Altogether, the system was trained on 1.9 billion words, with 2.5 million unique words – and the model went to work with ranking textual features in posts.
The use of capitalized words (-0.08), emojis (-0.06) and exclamations (-0.04) were found to be negatively correlated with academic performance.
On the other hand, using Latin characters, creating average post and word length, extensive vocabulary size, and entropy of users’ texts were found to positively correlate with academic performance (from 0.07 to 0.16, respectively).
Smirnov explored the resulting model by selecting 400 words with the highest and lowest scores that appear at least 5 times in the training sample.
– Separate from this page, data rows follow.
(* ===== verification/Elf.v ===== *)
(** * The ELF loader

    Models [src/abi/linux/elf_loader.rs].  [ElfProc] has the fields of the
    process that loading reads or writes; the loader runs on them and on the
    machine of [Paging].  The state stays changed when loading fails. *)

From S2P Require Import Prelude Bytes Abi Capability Vma Path RmmArch RmmFrame Paging.
Import RmmArch RmmFrame Paging.

Module Elf.

Definition ELF_MAGIC : list Z := [0x7F; 0x45; 0x4C; 0x46].
Definition ELFCLASS64 : Z := 2.
Definition ELFDATA2LSB : Z := 1.
Definition ET_EXEC : Z := 2.
Definition ET_DYN : Z := 3.
Definition EM_X86_64 : Z := 62.
Definition PT_LOAD : Z := 1.
Definition PT_INTERP : Z := 3.
Definition PF_X : Z := 1.
Definition PF_W : Z := 2.
Definition PF_R : Z := 4.

(** ** Reading *)

(** [data.get(o..o + n)] and [from_le_bytes]. *)
Definition word_at (data : list Z) (n o : Z) : res AbiError Z :=
  e ← uadd o n;
  if e <=? zlen data then Ok (le_word (sub o n data)) else Err ParseError.

Definition u16_at (data : list Z) : Z -> res AbiError Z := word_at data 2.
Definition u32_at (data : list Z) : Z -> res AbiError Z := word_at data 4.
Definition u64_at (data : list Z) : Z -> res AbiError Z := word_at data 8.

Record Elf64Header := mkHeader { e_type : Z; e_entry : Z; e_phoff : Z; e_phentsize : Z; e_phnum : Z }.

Record Elf64Phdr := mkPhdr { p_type : Z; p_flags : Z; p_offset : Z; p_vaddr : Z; p_filesz : Z; p_memsz : Z }.

Definition parse_header (b : list Z) : res AbiError Elf64Header :=
  if zlen b <? 64 then Err ParseError
  else if negb (bool_decide (sub 0 4 b = ELF_MAGIC)) then Err UnknownFormat
  else if negb (bool_decide (b !! 4%nat = Some ELFCLASS64)) then Err (Other "Not 64-bit ELF")
  else if negb (bool_decide (b !! 5%nat = Some ELFDATA2LSB)) then Err (Other "Not little-endian ELF")
  else
    type_ ← u16_at b 16;
    machine ← u16_at b 18;
    if negb (type_ =? ET_EXEC) && negb (type_ =? ET_DYN) then Err (Other "Not executable ELF")
    else if negb (machine =? EM_X86_64) then Err (Other "Not x86_64 ELF")
    else
      entry ← u64_at b 24;
      phoff ← u64_at b 32;
      phentsize ← u16_at b 54;
      phnum ← u16_at b 56;
      Ok (mkHeader type_ entry phoff phentsize phnum).

Definition parse_phdr (b : list Z) (offset : Z) : res AbiError Elf64Phdr :=
  e ← uadd offset 56;
  if zlen b <? e then Err ParseError
  else
    type_ ← u32_at b offset;
    flags ← u32_at b (offset + 4);
    off ← u64_at b (offset + 8);
    vaddr ← u64_at b (offset + 16);
    filesz ← u64_at b (offset + 32);
    memsz ← u64_at b (offset + 40);
    Ok (mkPhdr type_ flags off vaddr filesz memsz).

(** ** Loading *)

Record ElfProc := mkElfProc {
  entry_point : Z;
  rip : Z;
  elf_phent : Z;
  elf_phnum : Z;
  elf_phdr : Z;
  brk : Z;
  interpreter : option (list Z);
  vmas : list Vma.Vma;
  page_table_frame : option Z
}.

Definition set_entry (entry e : Z) (h : Elf64Header) (p : ElfProc) : ElfProc :=
  mkElfProc entry e (e_phentsize h) (e_phnum h) (elf_phdr p) (brk p) (interpreter p) (vmas p) (page_table_frame p).
Definition set_phdr (a : Z) (p : ElfProc) : ElfProc :=
  mkElfProc (entry_point p) (rip p) (elf_phent p) (elf_phnum p) a (brk p) (interpreter p) (vmas p) (page_table_frame p).
Definition set_brk (b : Z) (p : ElfProc) : ElfProc :=
  mkElfProc (entry_point p) (rip p) (elf_phent p) (elf_phnum p) (elf_phdr p) b (interpreter p) (vmas p) (page_table_frame p).
Definition set_interpreter (s : list Z) (p : ElfProc) : ElfProc :=
  mkElfProc (entry_point p) (rip p) (elf_phent p) (elf_phnum p) (elf_phdr p) (brk p) (Some s) (vmas p) (page_table_frame p).
Definition set_vmas (vs : list Vma.Vma) (p : ElfProc) : ElfProc :=
  mkElfProc (entry_point p) (rip p) (elf_phent p) (elf_phnum p) (elf_phdr p) (brk p) (interpreter p) vs (page_table_frame p).

Definition satadd (a b : Z) : Z := Z.min (a + b) (2 ^ 64 - 1).
Definition satsub (a b : Z) : Z := Z.max 0 (a - b).

(** [a & !0xFFF] *)
Definition page_down (a : Z) : Z := a - a mod 4096.

Definition seg_flags (ph : Elf64Phdr) : Vma.MemoryRegionFlags :=
  Vma.mkFlags (negb (Z.land (p_flags ph) PF_R =? 0)) (negb (Z.land (p_flags ph) PF_W =? 0)) (negb (Z.land (p_flags ph) PF_X =? 0)) true false.

Section load.
Context `{X : X86} `{VA : VirtAddrOps} `{BS : BinarySearch} (kernel_root : Z).

Definition LState : Type := ElfProc * State.
Abbreviation LM := (M LState AbiError).

Definition on_proc (f : ElfProc -> ElfProc) : LM unit := fun s => (Ok tt, (f (fst s), snd s)).
Definition get_proc : LM ElfProc := fun s => (Ok (fst s), s).

(** A call on the machine, with its error replaced. *)
Definition on_paging {A} (e : AbiError) (m : M State string A) : LM A := fun s =>
  match m (snd s) with
  | (Ok a, k) => (Ok a, (fst s, k))
  | (Err _, k) => (Err e, (fst s, k))
  | (Panic, k) => (Panic, (fst s, k))
  | (Fault, k) => (Fault, (fst s, k))
  end.

Definition new_va (a : Z) : LM Z := lift (Vma.or_panic (va_new a)).

(** The arm for [PT_LOAD]: the end of the segment. *)
Definition load_segment (binary : list Z) (hdr : Elf64Header) (load_base : Z) (ph : Elf64Phdr) : LM Z :=
  vaddr ← lift (uadd (p_vaddr ph) load_base);
  end_vaddr ← (if vaddr + p_memsz ph <? 2 ^ 64 then mret (vaddr + p_memsz ph) else throw (Other "ELF segment memsz overflow"));
  if 0x7FFFFFFFFFFF <? end_vaddr then throw (Other "ELF segment overlaps kernel space")
  else if end_vaddr <? vaddr then throw (Other "ELF segment address overflow")
  else
    let aligned_vaddr := page_down vaddr in
    let offset_diff := vaddr - aligned_vaddr in
    size ← lift (s ← uadd (p_memsz ph) offset_diff; uadd s 0xFFF);
    let aligned_size := page_down size in
    start ← new_va aligned_vaddr;
    file_size ← lift (uadd (p_filesz ph) offset_diff);
    let file_offset := satsub (p_offset ph) offset_diff in
    e ← lift (Vma.or_panic (va_add start aligned_size));
    _ ← on_proc (fun p => set_vmas (Vma.add_region (Vma.mkVma start e (seg_flags ph) false None file_offset file_size None) (vmas p)) p);
    p ← get_proc;
    _ ← on_paging (Other "ELF segment mapping failed")
          (map_elf_region kernel_root (page_table_frame p) start aligned_size (region_flags_to_page_flags (seg_flags ph)) binary file_offset file_size);
    _ ← (if (p_offset ph <=? e_phoff hdr) && (e_phoff hdr <? satadd (p_offset ph) (p_filesz ph)) then
           a ← lift (uadd vaddr (e_phoff hdr));
           on_proc (set_phdr (a - p_offset ph))
         else mret tt);
    mret end_vaddr.

(** [path_bytes.iter().position(|&b| b == 0)] *)
Fixpoint until_nul (bs : list Z) : list Z :=
  match bs with
  | [] => []
  | b :: bs => if b =? 0 then [] else b :: until_nul bs
  end.

(** The arm for [PT_INTERP]. *)
Definition read_interp (binary : list Z) (ph : Elf64Phdr) : LM unit :=
  e ← lift (uadd (p_offset ph) (p_filesz ph));
  if e <=? zlen binary then
    let path := until_nul (sub (p_offset ph) (p_filesz ph) binary) in
    if Path.utf8_valid path then on_proc (set_interpreter path) else mret tt
  else mret tt.

(** [(e_phoff as usize).saturating_add((i as u16).saturating_mul(e_phentsize) as usize)] *)
Definition phdr_offset (hdr : Elf64Header) (i : Z) : Z := satadd (e_phoff hdr) (Z.min (i * e_phentsize hdr) 65535).

(** The loop over the program headers, with [max_vaddr]. *)
Fixpoint load_phdrs (n : nat) (i : Z) (binary : list Z) (hdr : Elf64Header) (load_base max_vaddr : Z) : LM Z :=
  match n with
  | O => mret max_vaddr
  | S n =>
    ph ← lift (parse_phdr binary (phdr_offset hdr i));
    m ← (if p_type ph =? PT_LOAD then
           e ← load_segment binary hdr load_base ph; mret (Z.max max_vaddr e)
         else if p_type ph =? PT_INTERP then _ ← read_interp binary ph; mret max_vaddr
         else mret max_vaddr);
    load_phdrs n (i + 1) binary hdr load_base m
  end.

Definition load_elf (binary : list Z) : LM unit :=
  hdr ← lift (parse_header binary);
  let load_base := if e_type hdr =? ET_DYN then 0x400000 else 0 in
  e ← lift (uadd (e_entry hdr) load_base);
  entry ← new_va e;
  _ ← on_proc (set_entry entry e hdr);
  max_vaddr ← load_phdrs (Z.to_nat (e_phnum hdr)) 0 binary hdr load_base 0;
  end_ ← lift (uadd max_vaddr 0xFFF);
  on_proc (set_brk (page_down end_)).

End load.

End Elf.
The team notes that by ‘predict’ they do not mean the system creates a future forecast, but rather a correlation between posts and real test scores students earned
The cluster with the highest scores include: English words (above, saying, yours, must); Words related to literature (Bradbury, Fahrenheit, Orwell, Huxley, Faulkner, Nabokov, Brodsky, Camus, Mann); Concepts related to reading (read, publish, book, volume); Terms and names related to physics (Universe, quantum, theory, Einstein, Newton, Hawking); Words related to thought processes (thinking, memorizing).
The second batch that indicated lower scores included misspelled words, names of popular computer games, concepts related to military service (army, oath, etc.), horoscope terms (Aries, Sagittarius), and words related to driving and car accidents (collision, traffic police, wheels, tuning).
‘Based on these rules, our model identified students with high and low academic performance using Vkontakte posts with an accuracy of up to 94%. We also tried to apply it to short texts on Twitter – successfully,’ says Smirnov.